Baca berita dengan sedikit iklan, klik di sini
BOLAK-balik diperiksa sebagai saksi dalam setumpuk kasus yang melibatkan Muhammad Nazaruddin, Yulianis sampai hafal setiap sudut lantai tujuh dan delapan gedung Komisi Pemberantasan Korupsi. "Lantai tujuh direktorat penyelidikan," katanya, Kamis pekan lalu. "Lantai delapan buat penyidikan."

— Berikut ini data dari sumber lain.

Lemma v4_execution_graph_sound_witness : groups_ok [vs_node 1; vs_node 2] vs_groups.
Proof. apply (v4_execution_graph_sound vs_graph). vm_compute. reflexivity. Defined.

Lemma v4_integrated_start_sound_witness : v4_plan vs_plan = Ok tt.
Proof.
  apply (v4_integrated_start_sound (mkV4IntegratedStart vs_job vs_graph vs_plan 8 2 (vs_node 1))).
  vm_compute. reflexivity.
Defined.

Lemma byzantine_result_without_rejection_invalid_witness :
  is_err (v4_byzantine_result
    (mkV4ByzantineResult vs_job vs_job 1 1 V4ByzantinePolicy_CoordinateMedian [1%Z]
       [vs_node 1; vs_node 2] [] true)) = true.
Proof. apply byzantine_result_without_rejection_invalid. reflexivity. Defined.
(* ===== verification/DhtFacts.v ===== *)
(** * Properties of the DHT

    The bucket index is the logarithm of the XOR distance; the routing table keeps
    its bounds and its bucket discipline through every operation; a query returns
    the closest live contacts in order; the record store keeps its bounds, holds one
    record per owner and never goes back in sequence. *)

From Stdlib Require Import String ZArith NArith Lia Sorted Permutation.
From stdpp Require Import base tactics sets strings numbers sorting list.
From S2P Require Import Prelude OrdMap Types SocketAddr Dht.
Local Open Scope N_scope.

(** ** Byte strings as numbers *)

(** The big-endian value of a byte string. *)
Fixpoint be_value (bytes : list N) : N :=
  match bytes with
  | [] => 0
  | b :: bytes => b * 256 ^ len bytes + be_value bytes
  end.

(** A 32-byte identity. *)
Definition id_wf (n : NodeId) : Prop :=
  length (NodeId_0 n) = 32%nat /\ Forall (fun b => b < 256) (NodeId_0 n).

(** The XOR metric as a number. *)
Definition distance (a b : NodeId) : N := be_value (xor_distance a b).

Lemma be_value_bound bytes : Forall (fun b => b < 256) bytes -> be_value bytes < 256 ^ len bytes.
Proof.
  induction 1 as [|b bytes Hb _ IH]; cbn [be_value]; [cbn; lia|].
  rewrite len_cons, N.pow_add_r. change (256 ^ 1) with 256. nia.
Qed.

Lemma be_value_cmp xs ys :
  Forall (fun b => b < 256) xs -> Forall (fun b => b < 256) ys -> length xs = length ys ->
  cmp xs ys = N.compare (be_value xs) (be_value ys).
Proof.
  intros Hxs. revert ys; induction Hxs as [|x xs Hx Hxs IH]; intros ys Hys Hl.
  { by destruct ys. }
  destruct ys as [|y ys]; [done|]. inversion Hys as [|? ? Hy Hys']; subst. injection Hl as Hl.
  assert (Hlen : len xs = len ys) by (unfold len; congruence).
  pose proof (be_value_bound xs Hxs). pose proof (be_value_bound ys Hys').
  cbn [be_value]. rewrite <- Hlen in *. change (cmp (x :: xs) (y :: ys)) with
    (then_with (N.compare x y) (cmp xs ys)). rewrite (IH ys) by done.
  destruct (N.compare_spec x y) as [->|Hlt|Hlt]; cbn; symmetry.
  - destruct (N.compare_spec (be_value xs) (be_value ys));
      [apply N.compare_eq_iff | apply N.compare_lt_iff | apply N.compare_gt_iff]; nia.
  - apply N.compare_lt_iff. nia.
  - apply N.compare_gt_iff. nia.
Qed.

Lemma lxor_byte a b : a < 256 -> b < 256 -> N.lxor a b < 256.
Proof.
  intros Ha Hb. destruct (decide (N.lxor a b = 0)) as [->|Hne]; [lia|].
  apply N.log2_lt_pow2 with (b := 8); [lia|].
  eapply N.le_lt_trans; [apply N.log2_lxor|].
  apply N.max_lub_lt; (destruct (decide (a = 0)) as [->|]; destruct (decide (b = 0)) as [->|];
    cbn; try lia; apply N.log2_lt_pow2; cbn; lia).
Qed.

Lemma xor_distance_wf a b :
  id_wf a -> id_wf b ->
  length (xor_distance a b) = 32%nat /\ Forall (fun x => x < 256) (xor_distance a b).
Proof.
  intros [La Ha] [Lb Hb]. unfold xor_distance. split.
  - rewrite length_zip_with. lia.
  - clear La Lb. revert Hb. generalize (NodeId_0 b) as ys.
    induction Ha as [|x xs Hx Hxs IH]; intros ys Hys; cbn; [constructor|].
    destruct Hys; constructor; auto using lxor_byte.
Qed.

(** Identities at the same distance of a target are the same. *)
Lemma xor_distance_inj a b t :
  id_wf a -> id_wf b -> id_wf t -> xor_distance a t = xor_distance b t -> a = b.
Proof.
  destruct a as [a], b as [b], t as [t]. intros [La _] [Lb _] [Lt _]. unfold xor_distance. cbn in *.
  intros H. f_equal.
  assert (Hall : forall t a b : list N, length a = length t -> length b = length t ->
            zip_with N.lxor a t = zip_with N.lxor b t -> a = b).
  { clear. induction t as [|x t IH]; intros [|y a] [|z b]; cbn; try done.
    intros [= La] [= Lb] [= Hx Hr]. f_equal; [|by apply IH].
    by rewrite <- (N.lxor_0_r y), <- (N.lxor_nilpotent x), <- N.lxor_assoc, Hx, N.lxor_assoc,
      N.lxor_nilpotent, N.lxor_0_r. }
  apply (Hall t); congruence.
Qed.

Lemma distance_cmp a b t :
  id_wf a -> id_wf b -> id_wf t ->
  cmp (xor_distance a t) (xor_distance b t) = N.compare (distance a t) (distance b t).
Proof.
  intros Ha Hb Ht. destruct (xor_distance_wf a t Ha Ht), (xor_distance_wf b t Hb Ht).
  by apply be_value_cmp; [..|congruence].
Qed.

(** ** The bucket index is the logarithm of the distance *)
Lemma log2_be b bytes :
  0 < b < 256 -> Forall (fun b => b < 256) bytes ->
  N.log2 (be_value (b :: bytes)) = 8 * len bytes + N.log2 b.
Proof.
  intros Hb Hall. cbn [be_value]. pose proof (be_value_bound bytes Hall) as Hv.
  replace (256 ^ len bytes) with (2 ^ (8 * len bytes)) in *
    by (rewrite N.pow_mul_r; done).
  destruct (N.log2_spec b) as [H1 H2]; [lia|].
  apply N.log2_unique; [lia|]. rewrite <- N.add_succ_r, !N.pow_add_r. nia.
Qed.

Lemma bucket_index_from_log2 index bytes :
  Forall (fun b => b < 256) bytes -> index + len bytes = 32 ->
  bucket_index_from index bytes = N.log2 (be_value bytes).
Proof.
  intros Hall. revert index; induction Hall as [|b bytes Hb Hall IH]; intros index Hi; [done|].
  rewrite len_cons in Hi. cbn [bucket_index_from]. destruct (b =? 0) eqn:Hz; breflect.
  - subst b. rewrite IH by lia. cbn [be_value]. by rewrite N.mul_0_l, N.add_0_l.
  - rewrite log2_be by (done || lia). unfold leading_zeros8, sat_sub.
    destruct (b =? 0) eqn:?; breflect; [lia|].
    assert (N.log2 b <= 7); [|lia].
    apply N.lt_succ_r. apply N.log2_lt_pow2; cbn; lia.
Qed.

(** ** Diverse selection *)

Section Fill.
Context {A I : Type} `{EqDecision I} (ident : A -> I).
Implicit Types (values selected : list A).

Lemma fill_spec limit values selected :
  NoDup (ident <$> selected) -> len selected <= limit ->
  exists filled,
    fill ident limit values selected = selected ++ filled
    /\ (forall x, x ∈ filled -> x ∈ values)
    /\ NoDup (ident <$> selected ++ filled)
    /\ len (selected ++ filled) <= limit
    /\ (limit <= len selected -> filled = [])
    /\ (limit <= len (selected ++ filled)
        \/ forall v, v ∈ values -> ident v ∈ ident <$> selected ++ filled).
Proof.
  revert selected; induction values as [|v values IH]; intros selected Hnd Hl; cbn.
  - exists []. rewrite app_nil_r. split_and!; try done. right. by intros v ?%not_elem_of_nil.
  - destruct (limit <=? len selected) eqn:Hlim; breflect.
    + exists []. rewrite app_nil_r. split_and!; try done; [by intros x ?%not_elem_of_nil | by left].
    + destruct (existsb _ selected) eqn:He.
      * destruct (IH selected Hnd Hl) as (filled & -> & Hin & Hnd' & Hl' & Hnil & Hcov).
        exists filled. split_and!; try done; [set_solver|].
        destruct Hcov as [?|Hcov]; [by left|right].
        intros w [->|Hw]%elem_of_cons; [|by apply Hcov].
        apply existsb_exists in He as (x & Hx & Hi). breflect. rewrite <- Hi.
        apply list_elem_of_fmap_2, elem_of_app. left. by apply list_elem_of_In.
      * apply existsb_false in He. rewrite Forall_forall in He.
        destruct (IH (selected ++ [v])) as (filled & -> & Hin & Hnd' & Hl' & Hnil & Hcov).
        -- rewrite fmap_app. apply NoDup_app. split_and!; [done| |apply NoDup_singleton].
           intros i (x & -> & Hx)%list_elem_of_fmap Hi%list_elem_of_singleton.
           specialize (He x Hx). breflect. done.
        -- rewrite len_app. unfold len at 2. cbn. lia.
        -- exists (v :: filled). rewrite <- app_assoc in *. cbn [app] in *. split_and!; try done; [set_solver|lia|].
           destruct Hcov as [?|Hcov]; [by left|right].
           intros w [->|Hw]%elem_of_cons; [|by apply Hcov]. apply list_elem_of_fmap_2. set_solver.
Qed.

Keluar dari pintu lift ke arah kanan, ruang pemeriksaan di lantai delapan ada di ujung koridor. Ada 18 ruang pemeriksaan berukuran 2 x 2 meter di lantai itu. Untuk mencapai ruangan tersebut, saksi atau tersangka mesti melewati lorong selebar satu meter, yang setengahnya dipakai untuk menaruh tumpukan dokumen perkara. Di kiri-kanan lorong itu, penyidik dan jaksa berbagi meja.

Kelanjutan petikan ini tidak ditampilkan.